Come detto, anche l’informazione alle donne che devono
partorire è importante, e questo perché il sangue del
cordone ombelicale può essere usato solo se è privo di
agenti infettivi. Una condizione per valutare la quale
occorre procedere a due analisi del sangue della donna,
uno al momento del parto e l’altro sei mesi dopo. In
virtù di ciò la donna deve dare il suo assenso alla
donazione e la sua disponibilità a sottoporsi alle
analisi di controllo. Un fastidio minimo, per una scelta
di grande generosità.


Non sarà sbagliato ricordare infatti che in Italia, in
seguito ad una ordinanza del Ministero della salute
dell’11 gennaio 2002 (poi rinnovata il 25 febbraio 2004)

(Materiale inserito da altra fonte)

(* ===== verification/VectorSearchLaws.v ===== *)
(** * The laws of the vector search

    The native backend meets the contract that every page is validated against: its
    page is within the budget and the boundary of the query, names no group twice
    and is sorted. *)

From S2P Require Import Prelude PyOrder KnowledgeContracts Utf8 HeapQ VectorRetain VectorRetainLaws VectorFormat VectorQuery VectorScan VectorScanLaws VectorSearch.

#[global] Open Scope Z_scope.

(** ** Generic lemmas *)

(** A sorted list is its own sort. *)
Lemma sort_by_done {A K} (c : K → K → comparison) (key : A → K) `{!TotalOrder c} l :
  StronglySorted (λ x y, cmp_le c (key x) (key y)) l → sort_by c key l = l.
Proof.
  induction 1 as [|x l _ IH Hx]; [done|]. unfold sort_by in *. cbn. rewrite IH.
  destruct l as [|y l]; [done|]. cbn. apply Forall_cons in Hx as [Hy _]. unfold cmp_le in Hy.
  by destruct (c (key x) (key y)).
Qed.

Lemma sorted_last {A} (R : A → A → Prop) l x y :
  StronglySorted R l → last l = Some x → y ∈ l → R y x ∨ y = x.
Proof.
  intros Hs [l' ->]%last_Some Hy. apply elem_of_app in Hy as [Hy| ->%list_elem_of_singleton]; [|by right].
  left. apply StronglySorted_app in Hs as (Hs & _ & _). by apply Hs; [|left].
Qed.

Lemma clamp_range s : is_finite (clamp_score s) = true ∧
  SFleb (SFopp float_one) (clamp_score s) = true ∧ SFleb (clamp_score s) float_one = true.
Proof.
  unfold clamp_score. destruct (SFltb s float_one) eqn:H1.
  - destruct (SFltb (SFopp float_one) s) eqn:H2; [|by split_and!].
    unfold SFltb, SFleb in *. destruct (SFcompare s float_one) as [[]|] eqn:H4; try done.
    destruct (SFcompare (SFopp float_one) s) as [[]|] eqn:H3; try done.
    split_and!; [|done..]. by destruct s as [|[]| |].
  - by split_and!.
Qed.

(** ** The hits of a page *)

Lemma validate_hits_ok r cursor hs : ∀ seen,
  Forall (λ h, hit_in_bounds r cursor h = true) hs → NoDup (group_key r <$> hs) →
  (∀ h, h ∈ hs → group_key r h ∉ seen) →
  validate_hits r cursor hs seen = Ok (hit_order <$> hs).
Proof.
  induction hs as [|h hs IH]; intros seen Hb Hk Hseen; csimpl; [done|].
  apply Forall_cons in Hb as [Hh Hb]. csimpl in Hk. apply NoDup_cons in Hk as [Hn Hk].
  rewrite Hh, bool_decide_eq_false_2 by (apply Hseen; by left). cbn.
  rewrite (IH (group_key r h :: seen)); [done..|]. intros h' Hh' [Heq|Hin]%elem_of_cons.
  - apply Hn. rewrite <- Heq. by apply list_elem_of_fmap_2.
  - by apply (Hseen h'); [right|].
Qed.

Lemma group_keys_distinct r (es : list search_entry) :
  NoDup (search_key (request_evidence r) <$> es) → NoDup (group_key r <$> (e_hit <$> es)).
Proof.
  intros H. apply (NoDup_fmap_1 (λ p, key_of (request_evidence r) p.1 p.2)).
  rewrite <- !list_fmap_compose.
  replace ((λ p, key_of (request_evidence r) p.1 p.2) ∘ group_key r ∘ e_hit <$> es)
    with (search_key (request_evidence r) <$> es); [done|].
  apply list_fmap_ext. intros i e _. unfold search_key, group_key, key_of. cbn. by destruct (request_evidence r).
Qed.

(** ** The rows of well-formed tables *)

Lemma search_models_spec t q sigs : _search_models t q = Ok sigs →
  (∀ s, s ∈ sigs → ∃ m, m ∈ models t ∧ m_signature m = s ∧ m_vector_space m = q_vector_space q ∧
                        m_modality m = q_target_modality q) ∧
  (q_indexed_model_signatures q ≠ [] → sigs = q_indexed_model_signatures q).
Proof.
  unfold _search_models. intros H. inv_ok.
  set (available := sort_by _ _ _) in *.
  assert (∀ s, s ∈ available → ∃ m, m ∈ models t ∧ m_signature m = s ∧
    m_vector_space m = q_vector_space q ∧ m_modality m = q_target_modality q) as Hav.
  { intros s Hs. unfold available in Hs. rewrite sort_by_perm in Hs.
    apply list_elem_of_fmap in Hs as (m & -> & [Hm Hin]%list_elem_of_filter).
    exists m. bool_prop. by split_and!. }
  case_decide; inv_ok; [by split|]. split; [|done]. intros s Hs. apply Hav.
  rename select (existsb _ _ = false) into Hex. destruct (decide (s ∈ available)) as [|Hno]; [done|].
  exfalso. apply not_true_iff_false in Hex. apply Hex, existsb_exists. exists s.
  split; [by apply list_elem_of_In|]. by rewrite bool_decide_eq_false_2.
Qed.

Lemma published_spec t sigs ps : _published_model_generations t sigs = Ok ps →
  ∀ p, p ∈ ps → p.1 ∈ sigs.
Proof.
  unfold _published_model_generations. intros H. inv_ok. intros p Hp.
  apply list_elem_of_omap in Hp as (s & Hs & Hp). destruct (dget s _); [|done]. by injection Hp as <-.
Qed.

Lemma selected_row_spec t q after scope ps r : r ∈ selected_rows t q after scope ps →
  r ∈ members t ∧ after < r_ref_id r ∧ ∃ p, p ∈ ps ∧ r_model_signature r = p.1.
Proof.
  unfold selected_rows. rewrite sort_by_perm. intros (r' & Hr & Hin)%list_elem_of_bind.
  apply list_elem_of_omap in Hr as (p & Hp & Hr). destruct (row_selected _ _ _ _ _) eqn:Hsel; [|done].
  injection Hr as ->. unfold row_selected in Hsel. bool_prop. split_and!; [done|lia|by exists p].
Qed.

Lemma hit_fields jl q qv r h : _exact_search_hit jl q qv r = Ok h →
  ∃ fields s, h = row_hit q r fields (clamp_score s).
Proof.
  unfold _exact_search_hit. intros H. inv_ok. rename select (cosine_similarity _ _ _ = _) into Hc.
  unfold cosine_similarity in Hc. inv_ok. by eexists _, _.
Qed.

(** ** The page of the native backend *)

Section native.
Variables (jl : pystr → option json) (t : Tables) (r : VectorSearchRequest) (b : VectorSearchBudget)
  (qv : list pyfloat) (hit_of : MemberRow → SearchHit) (sigs : list pystr) (ps : list (pystr * Z)) (bound : Z).
Hypothesis W : TablesWellFormed t.
Hypothesis searched : _search_models t (request_query r) = Ok sigs.
Hypothesis published : _published_model_generations t sigs = Ok ps.

Abbreviation selected := (selected_rows t (request_query r) (request_after r) (request_scope r) ps).
Abbreviation used := (take (Z.to_nat bound) selected).
Abbreviation page := (owner_page t (request_query r) (budget_limit b) (request_after r)
                        (request_evidence r) (request_scope r) hit_of bound ps).

Hypothesis scored : ∀ row, row ∈ selected →
  _exact_search_hit jl (request_query r) qv row = Ok (hit_of row).
Hypothesis bounded : 0 < bound <= budget_vectors b.

Lemma page_hit h : h ∈ page_hits page → ∃ row, row ∈ used ∧ row ∈ selected ∧ h = hit_of row.
Proof.
  intros (e & -> & He)%list_elem_of_fmap. apply top_hits_in in He.
  apply list_elem_of_fmap in He as (row & -> & Hrow). exists row. split_and!; [done| |done].
  by apply (subseteq_take _ _ row) in Hrow.
Qed.

(** The last row that was taken has the greatest id. *)
Lemma used_last row last_row : row ∈ used → last used = Some last_row → r_ref_id row <= r_ref_id last_row.
Proof.
  intros Hrow Hlast.
  pose proof (sort_by_sorted Z.compare r_ref_id (members t ≫= λ r0, omap (λ p,
    if row_selected (q_target_modality (request_query r)) (request_scope r) (request_after r) p r0
    then Some r0 else None) ps)) as Hs.
  fold selected in Hs. rewrite <- (take_drop (Z.to_nat bound)) in Hs.
  apply StronglySorted_app in Hs as (_ & Hs & _).
  destruct (sorted_last _ _ _ _ Hs Hlast Hrow) as [Hle| ->]; [|done]. exact Hle.
Qed.

Lemma selected_boundary row : row ∈ selected →
  request_after r < r_ref_id row ∧ 1 <= r_generation_id row ∧
  r_vector_space row = q_vector_space (request_query r) ∧
  r_modality row = q_target_modality (request_query r) ∧
  (q_indexed_model_signatures (request_query r) = [] ∨
   r_model_signature row ∈ q_indexed_model_signatures (request_query r)) ∧
  r_item_id row ≠ [] ∧ r_entity_id row ≠ [] ∧ r_model_signature row ≠ [].
Proof.
  intros (Hm & Hafter & p & Hp & Hsig)%selected_row_spec.
  destruct (search_models_spec _ _ _ searched) as [Hmodels Hasked].
  pose proof (published_spec _ _ _ published p Hp) as Hps. rewrite <- Hsig in Hps.
  destruct (wf_ids _ W row Hm) as (? & ? & ? & ?).
  destruct (wf_joined _ W row Hm) as (m & Hin & Hms & <- & <-).
  destruct (Hmodels _ Hps) as (m' & Hin' & Hms' & <- & <-).
  assert (m = m') as ->.
  { apply list_elem_of_lookup in Hin as [i Hi], Hin' as [j Hj].
    assert (i = j) as ->; [|congruence].
    apply (NoDup_lookup (m_signature <$> models t) _ _ (m_signature m) (kt_models _ (wf_keys _ W)));
      rewrite list_lookup_fmap, ?Hi, ?Hj; cbn; congruence. }
  split_and!; try done. destruct (decide (q_indexed_model_signatures (request_query r) = [])); [by left|].
  right. by rewrite <- Hasked.
Qed.

Lemma page_hits_bounded : Forall (λ h, hit_in_bounds r (page_cursor page) h = true) (page_hits page).
Proof.
  apply Forall_forall. intros h (row & Hused & Hsel & ->)%page_hit.
  destruct (hit_fields _ _ _ _ _ (scored row Hsel)) as (fields & s & ->).
  destruct (selected_boundary row Hsel) as (Ha & Hg & Hs & Hm & Hq & Hi & He & Hsig).
  destruct (clamp_range s) as (Hf & Hlo & Hhi).
  unfold hit_in_bounds, row_hit. cbn [s_ref_id s_generation_id s_score s_vector_space s_modality
    s_query_model_signature s_indexed_model_signature s_item_id s_entity_id].
  rewrite Hf, Hlo, Hhi, Hs, Hm. repeat rewrite (bool_decide_eq_true_2 (_ = _) eq_refl).
  rewrite (bool_decide_eq_false_2 _ Hi), (bool_decide_eq_false_2 _ He), (bool_decide_eq_false_2 _ Hsig).
  rewrite !andb_true_iff. split_and!; try done.
  - by apply Z.ltb_lt.
  - by apply Z.leb_le.
  - apply orb_true_iff. rewrite !bool_decide_eq_true. exact Hq.
  - unfold owner_page. cbn. case_decide; [|done]. destruct (last used) as [l|] eqn:Hl; [|done].
    cbn. apply Z.leb_le. by apply used_last.
Qed.

Hypothesis positive : 0 < budget_limit b.

Lemma page_hits_few : zlen (page_hits page) <= Z.min (budget_limit b) (page_scanned page).
Proof.
  unfold owner_page. cbn [page_hits page_scanned]. rewrite length_fmap.
  match goal with |- context [top_hits ?o ?k ?l ?es] =>
    destruct (top_hits_length o k l es) as [H1 H2]; rewrite length_fmap in H2 end. lia.
Qed.

(** The page of the native backend, whatever backend it is said to be from. *)
Definition page_from (backend : pystr) (fallback : option pystr)
    (diagnostics : option (TargetDiagnostics SearchHit)) : VectorSearchPage :=
  {| vp_page := page; vp_backend_id := backend; vp_snapshot_id := snapshot_id r;
     vp_coverage := coverage_of page; vp_fallback_reason := fallback; vp_diagnostics := diagnostics |}.

Lemma page_budget backend fallback diagnostics :
  page_in_budget r b (page_from backend fallback diagnostics) = true.
Proof.
  pose proof page_hits_few as Hfew. unfold page_in_budget, page_from. cbn [vp_page vp_coverage].
  rewrite bool_decide_eq_true_2 by done.
  assert (0 <= page_scanned page <= budget_vectors b) as [H0 H1]
    by (unfold owner_page; cbn; rewrite length_take; lia).
  rewrite (proj2 (Z.leb_le _ _) H0), (proj2 (Z.leb_le _ _) H1), (proj2 (Z.leb_le _ _) Hfew). cbn [andb].
  unfold owner_page. cbn [page_complete page_cursor].
  destruct (decide (bound < zlen selected)) as [Hlt|Hge].
  - rewrite bool_decide_eq_false_2 by lia. cbn [andb orb negb].
    destruct (last used) as [l|] eqn:Hl.
    + cbn. apply Z.ltb_lt. apply last_Some_elem_of, (subseteq_take _ _ l), selected_row_spec in Hl. tauto.
    + apply last_None, (f_equal length) in Hl. rewrite length_take in Hl. cbn in Hl. lia.
  - rewrite bool_decide_eq_true_2 by lia. done.
Qed.

Lemma page_orders_sorted :
  sort_by cmp_order id (hit_order <$> page_hits page) = hit_order <$> page_hits page.
Proof.
  apply sort_by_done; [apply _|]. unfold owner_page. cbn [page_hits]. rewrite <- list_fmap_compose.
  match goal with |- context [top_hits ?o ?k ?l ?es] =>
    pose proof (top_hits_sorted o k l es) as Hs; pose proof (top_hits_in o k l es) as Hin end.
  assert (∀ e, e ∈ hit_entry ∘ hit_of <$> used → hit_order (e_hit e) = e_order e) as Horder
    by (by intros e (row & -> & _)%list_elem_of_fmap).
  induction Hs as [|e es Hs IH He]; csimpl; [constructor|]. constructor.
  - apply IH. intros e' He'. apply Hin. by right.
  - apply Forall_fmap, Forall_forall. intros e' He'. rewrite Forall_forall in He. cbn.
    rewrite !Horder by (apply Hin; by (left || right)). by apply He.
Qed.

(** The native backend meets the contract. *)
Lemma owner_page_valid backend fallback diagnostics : backend ≠ [] →
  validate_vector_page (page_from backend fallback diagnostics) r b = Ok tt.
Proof.
  intros Hb. unfold validate_vector_page. rewrite page_budget.
  unfold page_from. cbn [vp_page vp_backend_id vp_snapshot_id].
  rewrite !bool_decide_eq_false_2 by tauto. cbn [negb raise_if mbind result_bind].
  rewrite validate_hits_ok; [|apply page_hits_bounded|apply group_keys_distinct, top_hits_keys|
    by intros h _ ?%elem_of_nil].
  cbn [mbind result_bind]. by rewrite page_orders_sorted, bool_decide_eq_false_2 by tauto.
Qed.
End native.

(** ** What a validated page is *)

Lemma validate_hits_spec r cursor hs : ∀ seen orders,
  validate_hits r cursor hs seen = Ok orders →
  orders = hit_order <$> hs ∧ Forall (λ h, hit_in_bounds r cursor h = true) hs ∧
  NoDup (group_key r <$> hs) ∧ ∀ h, h ∈ hs → group_key r h ∉ seen.
Proof.
  induction hs as [|h hs IH]; intros seen orders H; cbn in H; inv_ok.
  { split_and!; [done|constructor|constructor|by intros h ?%elem_of_nil]. }
  rename select (validate_hits _ _ _ _ = _) into Hrest. apply IH in Hrest as (-> & Hb & Hk & Hseen). bool_prop.
  split_and!; [done|by constructor| |].
  - csimpl. apply NoDup_cons. split; [|done]. intros (h' & Heq & Hin)%list_elem_of_fmap.
    apply (Hseen h' Hin). rewrite <- Heq. by left.
  - intros h' [->|Hin]%elem_of_cons; [done|]. intros Hs. apply (Hseen h' Hin). by right.
Qed.

(** The order, the groups and the boundary of the hits of a page. *)
Record SoundPage (r : VectorSearchRequest) (b : VectorSearchBudget) (page : ExactSearchPage) : Prop := {
  sp_scanned : 0 <= page_scanned page <= budget_vectors b;
  sp_few : zlen (page_hits page) <= Z.min (budget_limit b) (page_scanned page);
  sp_sorted : StronglySorted (λ h h', cmp_le cmp_order (hit_order h) (hit_order h')) (page_hits page);
  sp_groups : NoDup (group_key r <$> page_hits page);
  sp_bounds : ∀ h, h ∈ page_hits page →
    request_after r < s_ref_id h ∧ is_finite (s_score h) = true ∧
    s_vector_space h = q_vector_space (request_query r) ∧
    s_modality h = q_target_modality (request_query r) ∧
    ∀ n, page_cursor page = Some n → s_ref_id h <= n;
  sp_cursor : if page_complete page then page_cursor page = None
              else ∃ n, page_cursor page = Some n ∧ request_after r < n
}.

Lemma validated_page r b result_ : validate_vector_page result_ r b = Ok tt → SoundPage r b (vp_page result_).
Proof.
  unfold validate_vector_page. intros H. inv_ok. rename select (validate_hits _ _ _ _ = _) into Hh.
  apply validate_hits_spec in Hh as (-> & Hb & Hk & _). bool_prop.
  rename select (page_in_budget _ _ _ = true) into Hp. unfold page_in_budget in Hp. bool_prop.
  repeat match goal with H : ¬ _ ≠ _ |- _ => apply dec_stable in H end. split; try done.
  - rename select (_ = sort_by _ _ _) into Hs. pose proof (sort_by_sorted cmp_order id (hit_order <$> page_hits (vp_page result_))) as Hsort.
    rewrite <- Hs in Hsort. clear -Hsort. induction (page_hits (vp_page result_)) as [|h hs IH]; [constructor|].
    csimpl in Hsort. apply StronglySorted_inv in Hsort as [Hs Hh]. constructor; [by apply IH|].
    rewrite Forall_fmap in Hh. exact Hh.
  - rewrite Forall_forall in Hb. intros h Hh. specialize (Hb h Hh). unfold hit_in_bounds in Hb. bool_prop.
    split_and!; try done. intros n Hn. rewrite Hn in *. bool_prop. lia.
  - rename select (_ && _ = false) into Hc. rename select (_ || _ = true) into Hn.
    destruct (page_complete (vp_page result_)), (page_cursor (vp_page result_)) as [n|]; try done.
    exists n. split; [done|]. cbn in Hn. lia.
Qed.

è vietato conservare il sangue del cordone ombelicale
per uso autologo. Non si può cioè – come avviene altrove
– conservare il cordone ad esclusivo beneficio proprio o
dei propri figli, e ciò in virtù di una sentenza del TAR
del Lazio (dicembre 2002) secondo la quale la donna può
liberamente esprimere la volontà di donare per uso
terapeutico le cellule staminali rinvenibili nel sangue
del cordone ombelicale ma “non può in alcun caso
predeterminare la persona del ricevente, per ragioni di
solidarietà sociale costituzionalmente rilevanti”. Una
disposizione che in molti contestano, ma che in assenza
di una normativa in materia rimane al momento
vincolante.


Al di là di questi aspetti, però, ora conta partire,
conta espandere la diffusione della conoscenza e della
cultura della donazione. Per sostenere le banche del
cordone ombelicale servono fondi, e ognuno può
partecipare inviando il proprio contributo al c/c
bancario n° 108606/36 della Banca di Roma – agenzia 112
– ABI 3002 CAB 3256 intestato a M3V Arte &
Comunicazione, specificando nella causale “Banche
cordone ombelicale”. Per lanciare il progetto sono scese
in campo numerose associazioni. L’evento più rilevante
si è svolto martedì scorso a Roma, dove ACLI, Forum
delle Associazioni Familiari, Movimento per la vita
romano e altre realtà presenti sul territorio hanno
presentato “Nel grembo di una donna”, spettacolo
teatrale di Francesca Giordano, con l’attrice Silvia
Brudi e la cantante Antonella Ruggiero. Nel corso della
serata, presentata da Fabrizio Frizzi e registrata da
Radio Vaticana per la messa in onda nei prossimi giorni,
è iniziata in grande stile quell’opera che dovrà portare
nel più breve tempo possibile all’aumento del numero
delle donazioni dei cordoni ombelicali.